Ты же один, как перст.
Против кого ты прешь?
Против громады, Эрнст!
Против –
четырехмиллионнопятьсотсорокасемитысячевосемь-
сотдвадцатитрехквадратнокилометрового чудища
против, –
против армии, флота,
и угарного сброда,
против –
культургервышибал,
против национал-социализма,
– против!
Против глобальных зверств.
Ты уже мертв, сопляк?..
«Еще бы», – решает Эрнст
И делает
Первый шаг!
И Жизнь говорит: «Эрик,
живые нужны живым.
Качнется сирень по скверам
уж не тебе – им,
не будет –
1945, 1949, 1956, 1963 - не будет,
и только формула убитого человечества станет –
3 823 568 004 + 1,
и ты не поступишь в Университет,
и не перейдешь на скульптурный,
и никогда не поймешь, что горячий гипс пахнет
как парное молоко,
не будет мастерской на Сретенке, которая запирается
на проволочку,
не будет выставки в Манеже,
и 14 апреля 1964 года не забежит Динка и не положит на
гипсовую модель мизинца с облупившимся маникюром,
и она не вырвется, не убежит
и не прибежит назавтра утром, и опять не убежит,
и совсем не прибежит,
не будет ни Динки, ни Космонавта (вернее, будут, но не
для тебя, а для белесого Митька Филина, который не
вылез тогда из окопа),
а для тебя никогда, ничего –
не!
не!
не!..
Лишь мама сползет у двери
с конвертом, в котором смерть,
ты понимаешь, Эрик?!
«Еще бы», – думает Эрнст.
Но выше Жизни и Смерти,
пронзающее, как свет,
нас требует что-то третье, –
чем выделен человек.
Животные жизнь берут.
Лишь люди жизнь отдают.
Тревожаще и прожекторно,
в отличие от зверей, –
способность к самопожертвованию
единственна у людей.
Единственная Россия,
единственная моя,
единственное спасибо,
что ты избрала меня.
Лейтенант Неизвестный Эрнст,
когда окружен бабьем,
как ихтиозавр нетрезв,
ты спишь за моим столом,
когда пижоны и паиньки
пищат, что ты слаб в гульбе,
я чувствую,
как памятник
ворочается в тебе.
Я голову обнажу
и вежливо им скажу:
«Конечно, вы свежевыбриты
и вкус вам не изменял.
Но были ли вы убиты
за родину наповал?»
Из Ташкентского репортажа
Озверевшим штакетником
вмята женщина в стенку.
Ты рожаешь, Земля.
Говорят, здесь красивые горные встанут массивы...
Но настолько ль красиво,
чтоб живых раскрошило?
Я, Земля, твое семя,
часть твоя – как рука или глаз.
В сейсмоопасное время
наша кровь убивает нас!
С материнской любовью
лупишь шкафом дубовым.
Не хотим быть паштетом.
Помогите Ташкенту!..
На руинах как боль
слышны аплодисменты –
ловит девочка моль.
В парке на карусели
кружит пара всю ночь напролет.
Из-под камня в крушенье,
как ребенок, будильник орет!
Дым шашлычники жарят,
а подземное пламя
лижет снизу базары,
как поднос с шашлыками.
Сад над адом.

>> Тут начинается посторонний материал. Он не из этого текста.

(* ===== verification/Stdio.v ===== *)
(** The streams of the C library, [<stdio.h>], as the files use them: named
    files with their bytes, and open streams with a position.  An operation on
    a stream that is not open is a fault.  What the system decides is an
    argument: whether an [fopen] is granted, and how many bytes a device takes. *)
From stdpp Require Import gmap.
From S2P Require Import Prelude Memory Effects.

Notation path := (list Z) (only parsing).
Inductive mode := ForReading | ForUpdate | ForAppending.   (* "r", "w+", "a" *)
#[export] Instance mode_eq_dec : EqDecision mode.
Proof. solve_decision. Defined.
Record stream := mkStream { s_path : path; s_mode : mode; s_pos : Z }.
Record disk := mkDisk { files : gmap path (list Z); streams : gmap Z stream }.
Definition set_files (f : gmap path (list Z)) (d : disk) := mkDisk f (streams d).
Definition set_streams (s : gmap Z stream) (d : disk) := mkDisk (files d) s.
Definition file_at (p : path) (d : disk) : list Z := default [] (files d !! p).
Definition exists_at (p : path) (d : disk) : bool := bool_decide (is_Some (files d !! p)).

(** [fopen]: "r" needs the file, "w+" empties it, "a" creates it when it is missing. *)
Definition opens (p : path) (m : mode) (h : Z) (d : disk) : disk :=
  let f := match m with
           | ForReading => files d
           | ForUpdate => <[p := []]> (files d)
           | ForAppending => <[p := file_at p d]> (files d)
           end in
  mkDisk f (<[h := mkStream p m 0]> (streams d)).
Definition may_open (granted : bool) (p : path) (m : mode) (d : disk) : bool :=
  granted && match m with ForReading => exists_at p d | _ => true end.
Definition new_handle (d : disk) : Z := fresh (dom (streams d)).
Definition open_as (granted : bool) (p : path) (m : mode) (h : Z) : M disk (option Z) := fun d =>
  if may_open granted p m d then Ok (Some h, opens p m h d, []) else Ok (None, d, []).
Definition fopen (granted : bool) (p : path) (m : mode) : M disk (option Z) := fun d =>
  open_as granted p m (new_handle d) d.

Definition stream_at (h : Z) : M disk stream := fun d =>
  match streams d !! h with Some s => Ok (s, d, []) | None => UB Dangling end.
Definition put_stream (h : Z) (s : stream) : M disk unit :=
  modify (fun d => set_streams (<[h := s]> (streams d)) d).
Definition move_to (h pos : Z) : M disk unit :=
  s ← stream_at h; put_stream h (mkStream (s_path s) (s_mode s) pos).

Definition fclose (h : Z) : M disk unit :=
  _ ← stream_at h; modify (fun d => set_streams (delete h (streams d)) d).
(** The stream is closed first; after a failure it stays closed. *)
Definition freopen (granted : bool) (p : path) (m : mode) (h : Z) : M disk (option Z) :=
  fclose h;; open_as granted p m h.

Definition ftell (h : Z) : M disk Z := s ← stream_at h; mret (s_pos s).
(** A position that is negative or that [long] does not hold is refused. *)
Definition seek_to (h pos : Z) : M disk Z :=
  if (0 <=? pos) && (pos <=? LONG_MAX) then move_to h pos;; mret 0 else mret (-1).
Definition stream_bytes (h : Z) : M disk (list Z) := s ← stream_at h; gets (file_at (s_path s)).
Inductive whence := SEEK_SET | SEEK_CUR | SEEK_END.
Definition fseek (h off : Z) (w : whence) : M disk Z :=
  s ← stream_at h; c ← stream_bytes h;
  seek_to h (s64 off + match w with SEEK_SET => 0 | SEEK_CUR => s_pos s | SEEK_END => blen c end).

(** The bytes [fread] delivers: those that are there. *)
Definition read_stream (h n : Z) : M disk (list Z) :=
  s ← stream_at h; c ← stream_bytes h;
  match s_mode s with
  | ForAppending => mret []
  | _ => let d := slice c (Z.min (s_pos s) (blen c)) (Z.min n (blen c)) in
         move_to h (s_pos s + blen d);; mret d
  end.
Notation cell := (option Z) (only parsing).
(** [fread(buff + off, 1, n, file)] *)
Definition fread (h n : Z) (buff : list cell) (off : Z) : M disk (Z * list cell) :=
  d ← read_stream h n; b ← lift (blk_write buff off (Some <$> d)); mret (blen d, b).

(** The file after [d] is written at [pos]; a gap is filled with zeros. *)
Definition overwrite (c : list Z) (pos : Z) (d : list Z) : list Z :=
  take (Z.to_nat pos) (c ++ replicate (Z.to_nat (pos - blen c)) 0) ++ d ++ drop (Z.to_nat (pos + blen d)) c.
(** [fwrite] of the bytes [d]; [room]: the bytes the device takes.  "a" writes at the end. *)
Definition fwrite (room : Z) (h : Z) (d : list Z) : M disk Z :=
  s ← stream_at h; c ← stream_bytes h;
  match s_mode s with
  | ForReading => mret 0
  | m => let d := take (Z.to_nat room) d in
         let pos := match m with ForAppending => blen c | _ => s_pos s end in
         modify (fun w => set_files (<[s_path s := overwrite c pos d]> (files w)) w);;
         move_to h (pos + blen d);; mret (blen d)
  end.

Вы как?
Колоннада откушена.
Будто кукиш векам
над бульваром свисает пол-Пушкина.
Выживаем назло
сверхтолчкам хамоватым.
Как тебя натрясло,
белый домик Ахматовой!
Возвращаю билеты.
Разве мыслимо бегство
от твоих заболевших,
карих, бедственных!
Разве важно, с кем жили?
Кого вызволишь – важно.
До спасенья – чужие,
лишь спасенные – ваши.
Голым сердцем дрожишь,
город в страшной ладони пустыни.
Мой Ташкент, моя жизнь,
чем мне стать, чтобы боль отпустила?
Я читаю тебе
в сумасшедшей печали.
Я читаю Беде,
чтоб хоть чуть полегчало.
Разве знал я в тот год,
треугольная груша Ташкента,
что меня трясанет
грушевидным твоим эпицентром!
Как шатает наш дом.
(как ты? цела ли? не поцарапало? пытаюсь
дозвониться... тщетно...)
Зарифмую потом.
Мэры, звезды, студенты,
липы, возчицы хлеба,
дышат в общее небо.
Не будите Ташкента.
Как далось это необыкновенно недешево.
Нету крыш. Только небо.
Нету крыши надежнее.
(Москва построит 230 000 кв. м., Беларусь – 25 тыс., Грузия –
22 тыс. Тысячи детей приняли другие республики...)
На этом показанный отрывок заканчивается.